Voters in Seattle will be asked in November whether they want to raise the sales tax to help bail out the local bus system. The exact wording on the ballot likely will not point out that Seattle already has the nation’s highest major-city sales tax.
In case you’re contemplating a visit to Seattle, be aware that the local total sales tax bite right now is 9.5%. That’s above every big city in the country (No. 2, apparently, is Chicago at 9.25%). I say big-city because there are a few tiny places out there with far higher rates. Tops, according to the Tax Foundation, is the 12.725%–one penny for every eight others–charged in Tuba City, Ariz. (population 8,600), which, spider-like, quietly waits to catch unwary tourists en route to the nearby Grand Canyon.
The ballot question here in Seattle is whether to raise the tax by 0.1 percentage point to 9.6%. There’s an interesting back story behind this proposal, and not one that reflects terribly well on Seattle-area officials.
Earlier this year, voters in King County, which includes Seattle, voted down a similar 0.1 point increase. The measure passed within the city but not in the rest of the county, where most of the population is and where antipathy to mass transit is stronger. But it didn’t help that before the vote various Seattle Times editorials accused county officials of exaggerating the financial problems of King County Metro Transit, and having a long history of making false promises. Somewhat surprisingly, the county all but acknowledged this when, just before the vote, they lowered the amount of transit cuts that would be enacted if the sales tax increase failed.
Still, voters collectively called their bluff.

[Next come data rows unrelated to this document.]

(** Block [fb] is taken for [key] of inode [i0]. *)
Lemma data_ok_alloc D A C fi fb img i0 key0 D' img' :
  data_ok D A C fi fb img → fb < FSSIZE → 1 <= i0 < fi → A i0 key0 = false → (∀ bn, key0 = Some bn → Z.of_nat (length (C i0)) <= bn * BSIZE) →
  img_wf img' → (∀ i, length (D' i) = 64%nat) →
  (∀ i key, 1 <= i < fi → key_ok key → dloc img' (D' i) key = if bool_decide (i = i0 ∧ key = key0) then fb else dloc img (D i) key) →
  (∀ i bn, 1 <= i < fi → 0 <= bn < MAXFILE → A i (Some bn) = true → blk img' (dloc img (D i) (Some bn)) = blk img (dloc img (D i) (Some bn))) →
  (∀ b, fb <= b < FSSIZE → blk img' b = blk img b) →
  data_ok D' (aset A i0 key0) C fi (fb + 1) img'.
Proof.
  intros Ho Hfb Hi0 HA HC Hwf Hdin Hloc Hblk Hfree. pose proof (o_fb _ _ _ _ _ _ Ho) as Hr.
  assert (Hold : ∀ i key, 1 <= i < fi → key_ok key → A i key = true → ¬ (i = i0 ∧ key = key0) ∧ nmeta <= dloc img (D i) key < fb).
  { intros i key Hi Hk Ha. split; [intros [-> ->]; congruence|]. pose proof (o_loc _ _ _ _ _ _ Ho i key Hi Hk) as H. by rewrite Ha in H. }
  split; [done|lia|done|..].
  - intros i key Hi Hk. rewrite Hloc by done. unfold aset. destruct (bool_decide_reflect (i = i0 ∧ key = key0)) as [He|He]; cbn [orb]; [lia|].
    pose proof (o_loc _ _ _ _ _ _ Ho i key Hi Hk) as H. destruct (A i key); [lia|done].
  - intros i key i' key' Hi Hi' Hk Hk'. rewrite !Hloc by done. unfold aset.
    destruct (bool_decide_reflect (i = i0 ∧ key = key0)) as [[-> ->]|He], (bool_decide_reflect (i' = i0 ∧ key' = key0)) as [[-> ->]|He']; cbn [orb]; intros Ha Ha' Heq.
    + done.
    + pose proof (Hold _ _ Hi' Hk' Ha'). lia.
    + pose proof (Hold _ _ Hi Hk Ha). lia.
    + by apply (o_inj _ _ _ _ _ _ Ho).
  - intros i bn j Hi Hbn Hj. rewrite Hloc by done. unfold aset. destruct (bool_decide_reflect (i = i0 ∧ Some bn = key0)) as [[-> <-]|He]; cbn [orb]; intros Ha.
    + rewrite Hfree, (o_zero _ _ _ _ _ _ Ho) by lia. specialize (HC bn eq_refl). rewrite (nth_overflow (C i0)) by lia.
      apply nth_zero_block.
    + rewrite Hblk by done. by apply (o_cont _ _ _ _ _ _ Ho).
  - intros b Hb. rewrite Hfree by lia. apply (o_zero _ _ _ _ _ _ Ho). lia.
Qed.

Lemma din_off n : 0 <= n <= NDIRECT → (addr_off n + 4 <= 64)%nat.
Proof. unfold addr_off, NDIRECT. lia. Qed.
Lemma daddr_put din n n' x : length din = 64%nat → 0 <= n <= NDIRECT → 0 <= n' <= NDIRECT → u32 x = x →
  daddr (put32 (addr_off n) x din) n' = if n' =? n then x else daddr din n'.
Proof.
  intros Hl Hn Hn' Hx. unfold daddr. pose proof (din_off n Hn). destruct (Z.eqb_spec n' n) as [->|Hne].
  - by rewrite get_put32 by lia.
  - rewrite get_put32_ne; [done|lia|]. unfold addr_off. lia.
Qed.
Lemma length_put_addr din n x : length din = 64%nat → 0 <= n <= NDIRECT → length (put32 (addr_off n) x din) = 64%nat.
Proof. intros Hl Hn. rewrite length_put32; [done|]. pose proof (din_off n Hn). lia. Qed.

(** An address of the inode. *)
Lemma data_ok_take D A C fi fb img i0 n key0 : data_ok D A C fi fb img → fb < FSSIZE → 1 <= i0 < fi →
  key0 = (if n =? NDIRECT then None else Some n) → 0 <= n <= NDIRECT → A i0 key0 = false → (n < NDIRECT → Z.of_nat (length (C i0)) <= n * BSIZE) →
  data_ok (<[i0 := put32 (addr_off n) fb (D i0)]> D) (aset A i0 key0) C fi (fb + 1) img.
Proof.
  intros Ho Hfb Hi0 Hk0 Hn HA HC. pose proof (o_fb _ _ _ _ _ _ Ho) as Hr.
  assert (Hu : u32 fb = fb) by (apply u32_small; rewrite nmeta_val in Hr; unfold FSSIZE in *; lia).
  assert (Hlen := o_din _ _ _ _ _ _ Ho).
  eapply data_ok_alloc; [exact Ho|done|done|done| |apply Ho| | |done|done].
  - intros bn Heq. destruct (Z.eqb_spec n NDIRECT); [congruence|]. assert (bn = n) as -> by congruence. apply HC. lia.
  - intros i. destruct (decide (i = i0)) as [->|Hne]; [rewrite fn_lookup_insert; by apply length_put_addr|by rewrite fn_lookup_insert_ne].
  - intros i key Hi Hk. destruct (decide (i = i0)) as [->|Hne]; [rewrite fn_lookup_insert|by rewrite fn_lookup_insert_ne, bool_decide_eq_false_2 by naive_solver].
    pose proof (o_loc _ _ _ _ _ _ Ho i0 key Hi Hk) as Hl. unfold dloc in *. destruct key as [bn|]; cbn [key_ok] in Hk.
    + destruct (Z.ltb_spec bn NDIRECT) as [Hbn|Hbn].
      * rewrite daddr_put by (done || lia). destruct (Z.eqb_spec bn n) as [->|Hne].
        -- rewrite bool_decide_eq_true_2; [done|]. split; [done|]. by rewrite Hk0, (proj2 (Z.eqb_neq _ _)) by lia.
        -- rewrite bool_decide_eq_false_2; [done|]. intros [_ He]. rewrite Hk0 in He. destruct (n =? NDIRECT); congruence.
      * rewrite bool_decide_eq_false_2 by (intros [_ He]; rewrite Hk0 in He; destruct (Z.eqb_spec n NDIRECT); [congruence|]; injection He; lia).
        rewrite !daddr_put by (done || lia). destruct (Z.eqb_spec NDIRECT n) as [<-|Hne]; [|done].
        rewrite Z.eqb_refl in Hk0. subst key0. pose proof (o_loc _ _ _ _ _ _ Ho i0 None Hi0 I) as Hn0. rewrite HA in Hn0. cbn [dloc] in Hn0. rewrite Hn0, Z.eqb_refl.
        destruct (fb =? 0); [done|]. rewrite (o_zero _ _ _ _ _ _ Ho) by lia. unfold zero_block. apply get32_zero. unfold MAXFILE, NDIRECT, NINDIRECT, BSIZE in *. change (512 / 4) with 128 in *. lia.
    + rewrite daddr_put by (done || lia). rewrite Z.eqb_sym. rewrite Hk0. destruct (Z.eqb_spec n NDIRECT) as [->|Hne].
      * by rewrite bool_decide_eq_true_2.
      * by rewrite bool_decide_eq_false_2 by (intros [_ ?]; done).
Qed.

(** Where allocated blocks are. *)
Lemma data_ok_range D A C fi fb img i key : data_ok D A C fi fb img → 1 <= i < fi → key_ok key → A i key = true →
  nmeta <= dloc img (D i) key < fb.
Proof. intros Ho Hi Hk Ha. pose proof (o_loc _ _ _ _ _ _ Ho i key Hi Hk) as H. by rewrite Ha in H. Qed.
Lemma data_ok_there D A C fi fb img i key : data_ok D A C fi fb img → 1 <= i < fi → key_ok key → dloc img (D i) key ≠ 0 → A i key = true.
Proof. intros Ho Hi Hk Hne. pose proof (o_loc _ _ _ _ _ _ Ho i key Hi Hk) as H. by destruct (A i key). Qed.

Lemma ind_off_ok bn : NDIRECT <= bn < MAXFILE → (Z.to_nat (4 * (bn - NDIRECT)) + 4 <= 512)%nat.
Proof. rewrite MAXFILE_val. unfold NDIRECT. lia. Qed.

(** A change of block [x], which has no addresses in it, changes none. *)
Lemma dloc_upd D A C fi fb img x d i key : data_ok D A C fi fb img → 1 <= i < fi → key_ok key → 0 <= x < FSSIZE → daddr (D i) NDIRECT ≠ x →
  dloc (upd img x d) (D i) key = dloc img (D i) key.
Proof.
  intros Ho Hi Hk Hx Hne. pose proof (o_img _ _ _ _ _ _ Ho) as Hwf. unfold dloc. destruct key as [bn|]; [|done].
  destruct (bn <? NDIRECT); [done|]. destruct (Z.eqb_spec (daddr (D i) NDIRECT) 0) as [|Hz]; [done|].
  pose proof (data_ok_range _ _ _ _ _ _ i None Ho Hi I (data_ok_there _ _ _ _ _ _ i None Ho Hi I Hz)) as Hr. cbn [dloc] in Hr. rewrite nmeta_val in Hr.
  by rewrite blk_upd_ne by (done || lia).
Qed.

Now the increase is back on the ballot and limited just to Seattle. But amazingly, public officials are still at it. Earlier this week–seemingly worried about the impending vote–they announced they miraculously had just found savings sufficient to reduce the cuts by 25% if the the sales-tax increase passes.
Candor clearly is in short supply. The pro-bus lobby, Yes For Seattle Transit, has a cheery website that does not mention the relative steepness of the existing sales tax or the fact that the local bus fare–$2.25 for non-rush hour travel–is 50% above the national average of $1.50. For some reason the colorful aerial shot of Seattle on the website’s home page contains no buses that I could see.
What’s being played out here is a script I have seen in many of the places I lived before becoming New To Seattle. Voters are allowed to raise their own taxes only on appealing earmark items (such as, two years ago here, public libraries). That way, elected officials presumably elected to make hard choices among competing priorities don’t have to make hard choices among competing priorities.
An in-between round of service cuts is scheduled to take effect near the end of September. I have no doubt that officials will use that as the stick to threaten voters in November. But it wouldn’t be too hard for voters to grab that stick and hit back.